Впрочем, холод кельи, пост и голод никто не отменил.
По прошествии дней, которые Фил перестал считать после первой тысячи, кто-то из родичей Филиппа спохватился и провел ритуал поиска, обнаружив пропажу в одиозном месте - и Обители со скрипом пришлось признать его существование. Там, наверху, фамилия оставалась достаточно сильной и могущественной, чтобы ей были вынуждены отвечать, а на требования личной встречи - не отмалчиваться или отделываться уклончивыми рассуждениями о сроках паломничества. Даже не смотря на сонм заинтересованных покровителей.

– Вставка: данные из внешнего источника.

(** One event, from rest to rest. *)
Lemma step_spec (c : config) (e : event) :
  at_rest c →
  let c' := (step c e).1 in
  let out := (step c e).2 in
  at_rest c'
  ∧ (keeps_user (user c) e →
     user c' = user c
     ∧ autoSynced (state c') = autoSynced (state c) || both_connected c'
     ∧ auto_syncs out
       = Nat.b2n (negb (autoSynced (state c)) && both_connected c'))
  ∧ (∀ u', e = UserIs u' → u' ≠ user c →
     user c' = u'
     ∧ autoSynced (state c') = both_connected c'
     ∧ auto_syncs out = Nat.b2n (both_connected c')).
Proof.
  intros [Hcommitted Hfired]. cbv zeta. unfold step.
  set (u := match e with UserIs u => u | _ => user c end).
  set (a := handle (user c) (state c) e).
  set (st1 := apply_setters (state c) a.1).
  assert (Hauto : autoSynced st1 = autoSynced (state c))
    by apply apply_setters_autoSynced, handle_autoSynced.
  destruct (settle_spec (Some (committed c)) u st1)
    as (Hu & Hd & Hg & Hh & Ha & Hn).
  destruct (settle (Some (committed c)) u st1) as [c' out].
  cbn [fst snd] in *.
  rewrite auto_syncs_app, auto_syncs_by_handler, Nat.add_0_l.
  assert (Hboth : both_connected c' = ready u st1).
  { unfold both_connected. rewrite Hu. by apply ready_same_states. }
  rewrite Hcommitted in Ha, Hn. cbn [dep_userId deps_of] in Ha, Hn.
  rewrite Hauto in Ha, Hn.
  destruct (decide (u = user c)) as [Hsame|Hdiff].
  - (* the same user *)
    rewrite Hsame in *.
    rewrite bool_decide_eq_false_2 in Ha, Hn by (by intros []).
    assert (Ha' : autoSynced (state c')
                  = autoSynced (state c) || ready (user c) st1
                  ∧ auto_syncs out
                    = Nat.b2n (negb (autoSynced (state c))
                               && ready (user c) st1)).
    { rewrite Ha, Hn. case_bool_decide as Hchanged.
      - split; [done|]. by rewrite andb_comm.
      - (* nothing the effect depends on has changed *)
        assert (Hdeps : deps_of (user c) (state c) = deps_of (user c) st1)
          by (by destruct (decide (deps_of (user c) (state c)
                                   = deps_of (user c) st1))).
        injection Hdeps as _ Hg' Hh' _.
        assert (Hready : ready (user c) st1 = both_connected c)
          by (unfold both_connected, ready; by rewrite Hg', Hh').
        rewrite Hready.
        destruct (both_connected c); [by rewrite Hfired|].
        by rewrite !andb_false_r, !orb_false_r. }
    destruct Ha' as [Ha' Hn']. rewrite Hboth.
    split; [split|split].
    + by rewrite Hd, Hu.
    + rewrite Hboth, Ha'. intros ->. by rewrite orb_true_r.
    + done.
    + intros u' -> Hne. by subst u.
  - (* another user *)
    assert (He : ∃ u', e = UserIs u') by (subst u; destruct e; by eauto).
    destruct He as [u' ->]. subst u.
    rewrite bool_decide_eq_true_2 in Ha, Hn by done.
    rewrite Hboth.
    split; [split|split].
    + by rewrite Hd, Hu.
    + by rewrite Hboth, Ha.
    + intros Hkeep. by destruct Hdiff.
    + by intros ? [= <-] _.
Qed.

Lemma reachable_at_rest (c : config) : reachable c → at_rest c.
Proof.
  induction 1 as [u|c e _ IH]; [apply mount_spec | by apply step_spec].
Qed.

Lemma run_cons (c : config) (e : event) (trace : list event) :
  run c (e :: trace)
  = ((run (step c e).1 trace).1, (step c e).2 ++ (run (step c e).1 trace).2).
Proof.
  cbn [run]. destruct (step c e) as [c' out]. cbn [fst snd].
  by destruct (run c' trace) as [c'' out'].
Qed.

(** A trace under one user identity. *)
Lemma run_spec (trace : list event) (c : config) :
  at_rest c →
  Forall (keeps_user (user c)) trace →
  at_rest (run c trace).1
  ∧ user (run c trace).1 = user c
  ∧ autoSynced (state (run c trace).1)
    = autoSynced (state c) || ever_connected c trace
  ∧ auto_syncs (run c trace).2
    = Nat.b2n (negb (autoSynced (state c)) && ever_connected c trace).
Proof.
  revert c. induction trace as [|e trace IH]; intros c Hrest Hkeep.
  - cbn. by rewrite orb_false_r, andb_false_r.
  - apply Forall_cons in Hkeep as [Hkeep Hkeeps].
    destruct (step_spec c e Hrest) as (Hrest' & Hsame & _).
    destruct (Hsame Hkeep) as (Hu & Ha & Hn).
    rewrite <- Hu in Hkeeps.
    destruct (IH _ Hrest' Hkeeps) as (Hrest'' & Hu' & Ha' & Hn').
    rewrite run_cons. cbn [fst snd ever_connected].
    rewrite auto_syncs_app, Hn, Hn', Ha', Ha, Hu', Hu.
    split; [done|]. split; [done|].
    destruct (autoSynced (state c)), (both_connected (step c e).1),
      (ever_connected (step c e).1 trace); done.
Qed.

(** A change of identity while both integrations still show as connected
    arms the trigger again: it fires once more, for the new user. *)
Example user_change_rearms :
  auto_syncs
    (run (mount (Val (lit "user_1"))).1
       [GmailStatusSettled (Some gmail_connected_status);
        HubSpotStatusSettled (Some hubspot_connected_status);
        SyncFinished;
        UserIs (Val (lit "user_2"));
        GmailStatusSettled (Some gmail_connected_status)]).2 = 2%nat.
Proof. vm_compute. reflexivity. Qed.

(** C4: during a session the automatic trigger starts no sync at mount;
    under one user identity it starts exactly one sync, at the first event
    that leaves both integrations connected, and none once it has fired;
    when the identity changes it is armed again and fires for the new
    identity as soon as both integrations show as connected. *)
Theorem auto_sync_exactly_once (c : config) (trace : list event) :
  reachable c →
  Forall (keeps_user (user c)) trace →
  (∀ u, auto_syncs (mount u).2 = 0%nat
        ∧ autoSynced (state (mount u).1) = false)
  ∧ auto_syncs (run c trace).2
    = Nat.b2n (negb (autoSynced (state c)) && ever_connected c trace)
  ∧ autoSynced (state (run c trace).1)
    = autoSynced (state c) || ever_connected c trace
  ∧ (both_connected c = true → autoSynced (state c) = true)
  ∧ (∀ u', u' ≠ user c →
       auto_syncs (step c (UserIs u')).2
       = Nat.b2n (both_connected (step c (UserIs u')).1)
       ∧ autoSynced (state (step c (UserIs u')).1)
         = both_connected (step c (UserIs u')).1).
Proof.
  intros Hrest%reachable_at_rest Hkeep.
  split; [intros u; split; apply mount_spec|].
  destruct (run_spec trace c Hrest Hkeep) as (_ & _ & Ha & Hn).
  split; [done|]. split; [done|]. split; [apply Hrest|].
  intros u' Hne.
  destruct (step_spec c (UserIs u') Hrest) as (_ & _ & Hnew).
  destruct (Hnew u' eq_refl Hne) as (_ & Ha' & Hn'). done.
Qed.

Lemma auto_sync_exactly_once_witness :
  reachable (mount (Val (lit "user_1"))).1
  ∧ Forall (keeps_user (user (mount (Val (lit "user_1"))).1))
      [GmailStatusSettled (Some gmail_connected_status);
       HubSpotStatusSettled (Some hubspot_connected_status);
       SyncFinished;
       GmailStatusSettled (Some gmail_connected_status)]
  ∧ auto_syncs
      (run (mount (Val (lit "user_1"))).1
         [GmailStatusSettled (Some gmail_connected_status);
          HubSpotStatusSettled (Some hubspot_connected_status);
          SyncFinished;
          GmailStatusSettled (Some gmail_connected_status)]).2 = 1%nat.
Proof.
  split; [constructor|]. split; [repeat constructor|].
  destruct (auto_sync_exactly_once (mount (Val (lit "user_1"))).1
              [GmailStatusSettled (Some gmail_connected_status);
               HubSpotStatusSettled (Some hubspot_connected_status);
               SyncFinished;
               GmailStatusSettled (Some gmail_connected_status)]
              (reachable_mount _) ltac:(repeat constructor))
    as (_ & Hn & _).
  rewrite Hn. vm_compute. reflexivity.
Defined.


(* ===================================================================== *)
(** ** Invariants of the message store                                    *)
(* ===================================================================== *)

Lemma after_baseline_has_owner (d : db) (m : Message.t) :
  after_baseline d m → has_owner d m.
Proof. intros (c & t & Hc & _). unfold has_owner. by rewrite Hc. Qed.

(** Rewriting rows in place, keeping key and reception time. *)
Lemma store_ok_map_rows (f : Message.t → Message.t) (d : db) :
  (∀ m, Message.key (f m) = Message.key m) →
  (∀ m, Message.received_at (f m) = Message.received_at m) →
  (∀ m, status_in_enum m → status_in_enum (f m)) →
  store_ok d →
  store_ok {| gmail_connections := gmail_connections d;
              gmail_messages := f <$> gmail_messages d;
              next_id := next_id d |}.
Proof.
  intros Hkey Hreceived Hstatus (Hdup & Hbase & Henum).
  split; [|split]; cbn.
  - unfold keys in *. cbn. rewrite <- list_fmap_compose.
    erewrite list_fmap_ext; [exact Hdup|].
    intros _ m _. apply Hkey.
  - apply Forall_fmap. eapply Forall_impl; [exact Hbase|].
    intros m (c & t & Hc & Ht & Hle). exists c, t. cbn.
    pose proof (Hkey m) as [= Hu _]. by rewrite Hu, Hreceived.
  - apply Forall_fmap. eapply Forall_impl; [exact Henum|]. apply Hstatus.
Qed.

(** Deleting rows. *)
Lemma store_ok_filter (P : Message.t → Prop) `{∀ m, Decision (P m)}
    (d : db) :
  store_ok d →
  store_ok {| gmail_connections := gmail_connections d;
              gmail_messages := filter P (gmail_messages d);
              next_id := next_id d |}.
Proof.
  intros (Hdup & Hbase & Henum). split; [|split]; cbn.
  - unfold keys in *. cbn.
    apply (sublist_NoDup _ (Message.key <$> gmail_messages d)); [exact Hdup|].
    apply fmap_sublist, sublist_filter.
  - rewrite Forall_forall in *. intros m [_ Hm]%list_elem_of_filter.
    by apply Hbase.
  - rewrite Forall_forall in *. intros m [_ Hm]%list_elem_of_filter.
    by apply Henum.
Qed.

Филиппу предстояло показаться родным и вернуться к познанию вновь - так договаривались в подземельях, пугая и обещая, соблазняя знаниями и стращая жутким посмертием.
Сам же Фил решил, что больше не боится мира над землей.
Через какое-то время Филипп вновь стоял перед входом в Обитель - на этот раз называя его выходом. Перед ним были те же трое, и столь же мрачно коптили факела, делая потолки иссиня-черными. Но на этот раз решался вопрос куда серьезнее - выйти ли ему. Жить ли человеку, проникнувшему в столь опасные тайны. И пусть все было оговорено несколько раз, и принесены настолько страшные клятвы, что за нарушившим их придут такие сущности, что не спасет и смерть... Но, как оказалось, договаривался он с покровителями, которые ошиблись столь же сильно, как и сам Фил. Потому что Обитель имела свое мнение на его судьбу.
- Я пройду? - Стоял напротив них, покачиваясь от слабости, парень.
Еда, сохраненная в тайниках, завершилась давным-давно, как бы он ее не растягивал. А ее там было много, очень много... Знания же питали только дух.
На слова его последовало молчание словно трое ждали чего-то еще. Ни обещаний и благодарности, ни россыпи слов и осторожных расспросов, на которые он так и не услышал и звука. Ни богатств и золота, робко предложенных им деланно недоумевающим Филом, уже осознавшим, что сделки больше нет.
Они вновь ждали от Фила покаяния.
- Но я разве я не заслужил прощения? - Подслеповато щурился он ослабшим зрением на хранителей. - Разве я не вытерпел достаточно боли?
- Забвение. - Вновь с завораживающей синхронностью наполнил коридор звук трех глубоких голосов.